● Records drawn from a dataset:
=-=-=-=-=

(** * GitHub project manager (github-manager/main.cpp): a shallow embedding

    The C++ client uploads files and directory trees to a repository hosting
    service through its REST interface.  This development embeds the functions
    of [main.cpp] as Rocq definitions and states the properties of the
    synchronisation core over them.

    Conventions.
    - [std::string] values that hold text are [string]; file contents are
      [list byte].
    - The libraries the program links against (libcurl, jsoncpp, OpenSSL,
      std::filesystem) are represented by what their calls compute: the
      network and the file system are oracles of the record [Env], the JSON
      reader and writer are fields of [Json.Library], and the base64 filter
      of OpenSSL is written out.
    - The exceptions of jsoncpp depend on what the remote sends, and those of
      std::filesystem on what the disk holds: both are part of the model.
      The allocation of memory is taken to succeed.
    - OpenSSL's memory sink refuses to grow beyond a fixed limit and
      [base64_encode] does not look at the result of the write: the sink
      and the rounds of the filter are written out.
    - Functions with effects live in a small state-and-abort monad whose state
      is the event history of the process together with its two output
      streams. *)

From Stdlib Require Import List String Ascii ZArith Lia Bool QArith.
From Stdlib.Strings Require Import Byte.
From Stdlib Require DecimalString.
Import ListNotations.

Local Open Scope list_scope.
Local Open Scope string_scope.
Local Open Scope Z_scope.

(** ** The base64 filter *)

Module Base64.

(** [data_bin2ascii] of OpenSSL's encoder: the standard alphabet. *)
Definition data_bin2ascii : string :=
  "ABCDEFGHIJKLMNOPQRSTUVWXYZabcdefghijklmnopqrstuvwxyz0123456789+/".

Definition pad : ascii := "="%char.

(** [conv_bin2ascii(a, table)] is [table[a & 0x3f]]. *)
Definition conv_bin2ascii (a : Z) : ascii :=
  match String.get (Z.to_nat (Z.land a 63)) data_bin2ascii with
  | Some c => c
  | None => pad
  end.

Definition byte_to_Z (b : byte) : Z := Z.of_N (Byte.to_N b).

Definition byte_of_Z (z : Z) : byte :=
  match Byte.of_N (Z.to_N z) with
  | Some b => b
  | None => x00
  end.

(** The 24-bit group of three bytes, [f0 << 16 | f1 << 8 | f2]. *)
Definition group24 (a b c : Z) : Z :=
  Z.lor (Z.lor (Z.shiftl a 16) (Z.shiftl b 8)) c.

Definition newline : ascii := ascii_of_nat 10.

(** [EVP_EncodeBlock]: three input bytes give four characters; a tail of one
    or two bytes is padded with [=].  No line break is ever inserted. *)
Fixpoint EVP_EncodeBlock (f : list byte) : string :=
  match f with
  | [] => EmptyString
  | [f0] =>
      let l := Z.shiftl (byte_to_Z f0) 16 in
      String (conv_bin2ascii (Z.shiftr l 18))
        (String (conv_bin2ascii (Z.shiftr l 12))
           (String pad (String pad EmptyString)))
  | [f0; f1] =>
      let l := Z.lor (Z.shiftl (byte_to_Z f0) 16) (Z.shiftl (byte_to_Z f1) 8) in
      String (conv_bin2ascii (Z.shiftr l 18))
        (String (conv_bin2ascii (Z.shiftr l 12))
           (String (conv_bin2ascii (Z.shiftr l 6)) (String pad EmptyString)))
  | f0 :: f1 :: f2 :: rest =>
      let l := group24 (byte_to_Z f0) (byte_to_Z f1) (byte_to_Z f2) in
      String (conv_bin2ascii (Z.shiftr l 18))
        (String (conv_bin2ascii (Z.shiftr l 12))
           (String (conv_bin2ascii (Z.shiftr l 6))
              (String (conv_bin2ascii l) (EVP_EncodeBlock rest))))
  end.

(** The conversion of a [size_t] to the [int] that [BIO_write] takes as its
    length: reduction modulo 2^32 into the signed range. *)
Definition to_int (n : Z) : Z := (n + 2 ^ 31) mod 2 ^ 32 - 2 ^ 31.

(** The memory sink at the end of the chain: the bytes it holds and the
    capacity of its buffer ([BUF_MEM]'s [data] with its [length], and
    [max]). *)
Record BUF_MEM : Type := {
  buf_data : string;
  buf_max : Z
}.

(** [LIMIT_BEFORE_EXPANSION], [0x5ffffffc]: the longest length to which
    OpenSSL lets a buffer grow by reallocation. *)
Definition LIMIT_BEFORE_EXPANSION : Z := 1610612732.

(** [BUF_MEM_grow_clean(str, len)]: the capacity after the call, or [None]
    when the call fails.  A length within the capacity needs no
    reallocation; a longer one is refused beyond the limit and otherwise
    reallocates to [(len + 3) / 3 * 4]. *)
Definition BUF_MEM_grow_clean (str : BUF_MEM) (len : Z) : option Z :=
  if len <=? Z.of_nat (String.length (buf_data str)) then Some (buf_max str)
  else if len <=? buf_max str then Some (buf_max str)
  else if LIMIT_BEFORE_EXPANSION <? len then None
  else Some ((len + 3) / 3 * 4).

(** [mem_write]: the sink takes the whole chunk or, when its buffer cannot
    grow, nothing of it. *)
Definition mem_write (str : BUF_MEM) (chunk : string) : option BUF_MEM :=
  match BUF_MEM_grow_clean str
          (Z.of_nat (String.length (buf_data str))
           + Z.of_nat (String.length chunk)) with
  | Some capacity =>
      Some {| buf_data := buf_data str ++ chunk; buf_max := capacity |}
  | None => None
  end.

(** What the base64 filter holds between calls: an encoded block the sink
    has not taken, and up to two input bytes kept for the final quantum. *)
Record BIO_B64_CTX : Type := {
  ctx_buf : string;
  ctx_tmp : list byte
}.

Definition B64_BLOCK_SIZE : nat := 1024.

(** The loop of [b64_write] on a fresh filter with
    [BIO_FLAGS_BASE64_NO_NL]: each round takes at most [B64_BLOCK_SIZE]
    bytes, a multiple of three of them, encodes them with [EVP_EncodeBlock]
    and writes the block to the sink; fewer than three bytes are kept for the
    flush.  When the sink refuses a block the call returns at once, the block
    left in the filter and the rest of the input unread.  Every round takes
    at least three bytes: [fuel] bounds the number of rounds, and the length
    of the input is enough. *)
Fixpoint b64_write (fuel : nat) (input : list byte) (sink : BUF_MEM)
  : BIO_B64_CTX * BUF_MEM :=
  match fuel with
  | O => ({| ctx_buf := EmptyString; ctx_tmp := [] |}, sink)
  | S fuel' =>
      match input with
      | [] => ({| ctx_buf := EmptyString; ctx_tmp := [] |}, sink)
      | _ :: _ =>
          let n := Nat.min (List.length input) B64_BLOCK_SIZE in
          if (n <? 3)%nat then
            ({| ctx_buf := EmptyString; ctx_tmp := input |}, sink)
          else
            let n := (n - n mod 3)%nat in
            let block := EVP_EncodeBlock (firstn n input) in
            match mem_write sink block with
            | Some sink' => b64_write fuel' (skipn n input) sink'
            | None => ({| ctx_buf := block; ctx_tmp := [] |}, sink)
            end
      end
  end.

(** [BIO_write(bio, data, dlen)] on the chain of a fresh filter and a sink:
    with a length that is not positive the call returns at once; otherwise
    the filter is given the first [dlen] bytes.  The result of the call is
    not looked at by [base64_encode], so only the state it leaves is kept. *)
Definition BIO_write (sink : BUF_MEM) (data : list byte) (dlen : Z)
  : BIO_B64_CTX * BUF_MEM :=
  if dlen <=? 0 then ({| ctx_buf := EmptyString; ctx_tmp := [] |}, sink)
  else b64_write (Z.to_nat dlen) (firstn (Z.to_nat dlen) data) sink.

(** [BIO_flush] on the chain: a block left in the filter is offered to the
    sink again, and the flush ends there if it is refused again; then the
    bytes kept, if any, are encoded as the final quantum and written. *)
Definition BIO_flush (ctx : BIO_B64_CTX) (sink : BUF_MEM) : BUF_MEM :=
  let pending :=
    match ctx_buf ctx with
    | EmptyString => Some sink
    | block => mem_write sink block
    end in
  match pending with
  | None => sink
  | Some sink' =>
      match ctx_tmp ctx with
      | [] => sink'
      | tmp =>
          match mem_write sink' (EVP_EncodeBlock tmp) with
          | Some sink'' => sink''
          | None => sink'
          end
      end
  end.

(** [base64_encode] (main.cpp, lines 14-31): [input.length()], converted to
    [int], bytes of the input are written through a base64 filter with
    [BIO_FLAGS_BASE64_NO_NL] into a memory sink that starts empty; after the
    flush, the bytes the sink holds are returned. *)
Definition base64_encode (input : list byte) : string :=
  let dlen := to_int (Z.of_nat (List.length input)) in
  let (ctx, sink) :=
    BIO_write {| buf_data := EmptyString; buf_max := 0 |} input dlen in
  buf_data (BIO_flush ctx sink).

(** The position of the first occurrence of a character. *)
Fixpoint index_of (c : ascii) (s : string) : option nat :=
  match s with
  | EmptyString => None
  | String d rest =>
      if Ascii.eqb c d then Some O
      else match index_of c rest with
           | Some i => Some (S i)
           | None => None
           end
  end.

Definition conv_ascii2bin (c : ascii) : option Z :=
  match index_of c data_bin2ascii with
  | Some i => Some (Z.of_nat i)
  | None => None
  end.
(** Modelled from the spec: [util.TableHeaderGroup] is declared outside
    cmd/; diff.go writes these two fields. *)
Record TableHeaderGroup : Type := mkHeaderGroup {
  Header : string;
  ColSpan : nat
}.

(** Modelled from the spec: [util.Table] is declared outside cmd/;
    these are the five fields diff.go sets. *)
Record Table : Type := mkTable {
  Headers : list string;
  HeaderGroups : list TableHeaderGroup;
  Alignment_ : list Alignment;
  Rows : list (list string);
  Padding : nat
}.

Definition set_Header (h : string) (g : TableHeaderGroup) : TableHeaderGroup :=
  {| Header := h; ColSpan := ColSpan g |}.

Definition set_ColSpan (n : nat) (g : TableHeaderGroup) : TableHeaderGroup :=
  {| Header := Header g; ColSpan := n |}.

Definition set_Headers (hs : list string) (t : Table) : Table :=
  {| Headers := hs; HeaderGroups := HeaderGroups t;
     Alignment_ := Alignment_ t; Rows := Rows t; Padding := Padding t |}.

Definition set_HeaderGroups (gs : list TableHeaderGroup) (t : Table) : Table :=
  {| Headers := Headers t; HeaderGroups := gs;
     Alignment_ := Alignment_ t; Rows := Rows t; Padding := Padding t |}.

Definition set_Alignment (al : list Alignment) (t : Table) : Table :=
  {| Headers := Headers t; HeaderGroups := HeaderGroups t;
     Alignment_ := al; Rows := Rows t; Padding := Padding t |}.

(** [t.Rows = append(t.Rows, row)] *)
Definition append_row (row : list string) (t : Table) : Table :=
  {| Headers := Headers t; HeaderGroups := HeaderGroups t;
     Alignment_ := Alignment_ t; Rows := Rows t ++ [row];
     Padding := Padding t |}.

End Util.
Import Util.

=-=-=-=-=

● Required work: All that is wanted is a faithful reproduction of the line above with "n input) sink'", the line with "(** [BIO_write(bio, data, dlen)]", and every line in between.

● The completed task:
            | Some sink' => b64_write fuel' (skipn n input) sink'
            | None => ({| ctx_buf := block; ctx_tmp := [] |}, sink)
            end
      end
  end.

(** [BIO_write(bio, data, dlen)] on the chain of a fresh filter and a sink:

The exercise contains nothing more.